Archbishop Leanza pointed to the meeting between Pope Benedict and the Irish bishops in Rome in 2006 after the publication of the damning Government report into child clerical abuse in the diocese of Ferns.
At the meeting, the Pope instructed them to clean up the Irish Church of any vestiges of abuse.
However, weaknesses in adhering to a zero tolerance policy against pervert priests were revealed in the failure of Bishop John Magee to follow child protection guidelines in the diocese of Cloyne.
When the disgraced Bishop Magee refused to resign several times, Pope Benedict intervened and removed him from office and appointed the Archbishop of Cashel, Dermot Clifford, as apostolic administrator.
Despite Archbishop Leanza's comments, pressure continued to mount last night for the Pope to make a more direct intervention.

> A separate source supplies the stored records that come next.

(** * Ecommerce-End-to-End: the model layer, the admin category route and
      the merge of the guest cart

    A shallow embedding of the business logic of the Flask storefront:
    [app/models/product.py], [app/models/cart.py], [app/models/order.py],
    [app/models/user.py], [delete_category] of [app/admin/routes.py] and
    [merge_guest_cart_with_user_cart] of [app/auth/routes.py].

    Conventions of the embedding.
    - A Python method that mutates [self] or the database session and may
      [raise] is a computation in the monad [Py.M S A]: it maps a state to
      an outcome ([Return] or [Raise]) and the state at that point.  A
      [raise] keeps whatever was mutated before it, as in Python.
    - Python [int] is [Z].  Prices and amounts ([Decimal] columns read back
      from the database, [float] once a method has converted them) are an
      abstract type [num] with the operations the code uses, collected in
      the class [Py.PyNum]; [Py.Q_num] instantiates it with exact rationals
      to run examples.  Where the Python type of a number decides what the
      code does, as for the amounts of an order, the number carries it
      ([Py.number]): the arithmetic of [float] and [Decimal] does not mix,
      and a [Numeric(10, 2)] column gives back a [Decimal] at two decimal
      places ([Py.quantize]).
    - [datetime.utcnow()] is an input: an operation receives [clk], where
      [clk k] is the value of the [k]-th call it makes.
    - Table rows are records that keep the columns the modelled methods read
      or write.  Tables looked up by primary key are [gmap Z row]; tables
      that are iterated are lists.  No query of the code has an
      [ORDER BY]; where the order or the choice of a row matters, it is the
      one of SQLite, the database the configuration names: the rows of a
      cart come in the order of the index on [(cart_id, product_id)], and
      the user for an identifier is looked up by username first, by email
      second.  [db.session.add], [delete] and [commit] act on the tables at
      once; of the column defaults that the ORM fills in at insert, only
      the [updated_at] of a cart created at login is modelled. *)

From Stdlib Require Import ZArith QArith Lia Ascii.
From stdpp Require Import base option list gmap strings pretty.

Close Scope Q_scope.
Local Open Scope Z_scope.

(* ===================================================================== *)
(** * Python runtime *)
(* ===================================================================== *)

Module Py.

(** The exceptions the modelled code raises, with their message. *)
Inductive exn :=
| ValueError (msg : string)
| AttributeError (msg : string)
| TypeError (msg : string).

Inductive outcome (A : Type) :=
| Return (a : A)
| Raise (e : exn).
Arguments Return {A} a.
Arguments Raise {A} e.

(** Stateful computations that may raise. *)
Definition M (S A : Type) : Type := S -> outcome A * S.

Definition ret {S A} (a : A) : M S A := fun s => (Return a, s).

Definition raise {S A} (e : exn) : M S A := fun s => (Raise e, s).

Definition bind {S A B} (m : M S A) (k : A -> M S B) : M S B :=
  fun s =>
    match m s with
    | (Return a, s') => k a s'
    | (Raise e, s') => (Raise e, s')
    end.

Definition get {S} : M S S := fun s => (Return s, s).

Definition put {S} (s : S) : M S unit := fun _ => (Return tt, s).

Definition modify {S} (f : S -> S) : M S unit := fun s => (Return tt, f s).

(** A result that does not touch the state, inside a computation. *)
Definition lift {S A} (o : outcome A) : M S A := fun s => (o, s).

Definition is_return {A} (o : outcome A) : bool :=
  match o with Return _ => true | Raise _ => false end.

(** The numbers behind prices and amounts. *)
Class PyNum (num : Type) := {
  nadd : num -> num -> num;
  nsub : num -> num -> num;
  nmul : num -> num -> num;
  nlt : num -> num -> bool;
  (** truth value of a number: [x != 0] *)
  nbool : num -> bool;
  (** an [int] used in arithmetic with a [float] *)
  of_int : Z -> num;
  (** the value of a decimal literal such as [0.08] *)
  lit : Q -> num;
  (** [float(x)] *)
  float : num -> num;
  (** [x] at two decimal places, as a [Numeric(10, 2)] column gives back
      what was stored in it *)
  quantize : num -> num
}.

(** A rational rounded to two decimal places, a tie going to the even
    digit. *)
Definition Qround2 (x : Q) : Q :=
  let n := (Qnum x * 100)%Z in
  let d := Zpos (Qden x) in
  let q := (n / d)%Z in
  let r := (n mod d)%Z in
  let cents :=
    if (2 * r <? d)%Z then q
    else if (d <? 2 * r)%Z then (q + 1)%Z
    else if Z.even q then q else (q + 1)%Z in
  cents # 100.
(** * agent_crm: the order workflow over a spreadsheet store

    A shallow embedding of [sheets.py] (the row store: [append_order],
    [update_status], [get_orders]) and of the request handlers of [app.py]
    ([new_order], [set_status]), followed by the properties of the
    specification that concern them.

    Python objects are modelled as follows.
    - A [str]-or-[None] value is an [option string]; strings are the UTF-8
      bytes of the source literals, so equality of strings is equality of
      the Python strings.
    - A [dict] with string keys is a [gmap string _]; [d.get(k, dflt)] is
      [dict_get]. The dict of orders that [get_orders] fills, whose order of
      insertion shows in the result, is an association list.
    - The remote sheet is a list of rows, a row a list of cells, as the
      [values.get] call of the remote API returns them for the range A:T; a
      read of column A answers the first cell of each of these rows. A
      [values.update] overwrites the cells it carries, extending the sheet
      when it writes past its end.
    - The functions of [sheets.py] run in a state-and-exception monad over a
      [world]: the sheet, the answers of the remote API (which requests fail
      with an [HttpError]), the requests issued so far, the printed lines and
      the clock. A request of the remote API fails with [HttpError] or not
      at all. The functions of [Module sheets] are the statements that
      follow [service = _get_service()], the world being that service;
      [with_service] puts that first statement back, with the exception it
      can raise.
    - An A1 range is kept in its parts rather than as the string the f-string
      formats; an HTTP response is the [abort], [redirect] or
      [render_template] call that produces it. *)

From stdpp Require Import gmap strings list fin_maps pretty.

Open Scope string_scope.
Open Scope nat_scope.
Open Scope list_scope.

(** ** Values, rows, exceptions *)

Abbreviation value := (option string).
Abbreviation row := (list (option string)).
Abbreviation dict := (gmap string (option string)).

(** Python truthiness of a [str]-or-[None]: [None] and [""] are falsy. *)
Definition truthy (v : value) : bool :=
  match v with
  | Some s => bool_decide (s ≠ "")
  | None => false
  end.

(** [d.get(k, dflt)] *)
Definition dict_get (d : dict) (k : string) (dflt : value) : value :=
  default dflt (d !! k).

(** The exceptions the modelled code can meet; [OutOfFuel] stands for a
    loop that has not ended within the fuel given to its model. *)
Inductive exn :=
  | HttpError (msg : string)
  | IndexError
  | TypeError
  | OutOfFuel.

Inductive outcome (A : Type) :=
  | Ok (a : A)
  | Raise (e : exn).
Arguments Ok {A} a.
Arguments Raise {A} e.

(** ** The remote sheet *)

(** The A1 ranges the program builds: ["Orders!A:A"], ["Orders!A:T"] and
    [f"Orders!A{first}:T{last}"]. The program computes [last] from a [first]
    that is 1 at least, as [first + n - 1]: the subtraction on [nat] never
    truncates. *)
Inductive range :=
  | ColumnA
  | ColumnsAT
  | RowsAT (first last : nat).

Inductive request :=
  | ValuesGet (r : range)
  | ValuesUpdate (r : range) (values : list row).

The weekly influential Tablet newspaper in London said in an editorial that the Irish people's relationship with the church "is now soured by disappointment and disillusion and will never be the same".
In the National Catholic Reporter in the US, Dominican priest Fr Thomas Doyle, a canon lawyer and advocate for those abused by priests, described the Ryan report as "horrifying", even to someone with his experience in dealing with sex abuse cases.
Fr Doyle said: "This demands a deep and fearless examination of the celibate clerical subculture to find out why it happened, why there's still denial on the part of religious leaders, and why it took government intervention to bring this to light."
Meanwhile, two leading Irish clerics spoke yesterday of the shame felt by the Catholic Church following the publication of the report.
Bishop Leo O'Reilly, chair of the Irish Bishops' Commission on Education, said: "Children are to be loved and cherished and the Church's failure to protect those in its care was a shameful betrayal of trust.
Book of condolence
"Establishing the truth of what happened is crucial and the report contributed to that goal. Victims deserve justice and support to help bring about healing."
The Bishop of Limerick, Dr Donal Murray, also said the Church had betrayed the children in its care. "The pain that was caused to many children and so many religious orders, what should have been operating as a vision of hope, was actually destroying it," he said.
He said his sympathy was entirely with the victims who suffered abuse.
"It is horrifying, dreadful, you can't find words to describe what they went through. They went through so much," he said.
Meanwhile, a book of condolence is to be opened in Dublin for victims of abuse.
Lord Mayor Eibhlin Byrne said she had been approached by people all over the city who wanted to express their solidarity with the victims.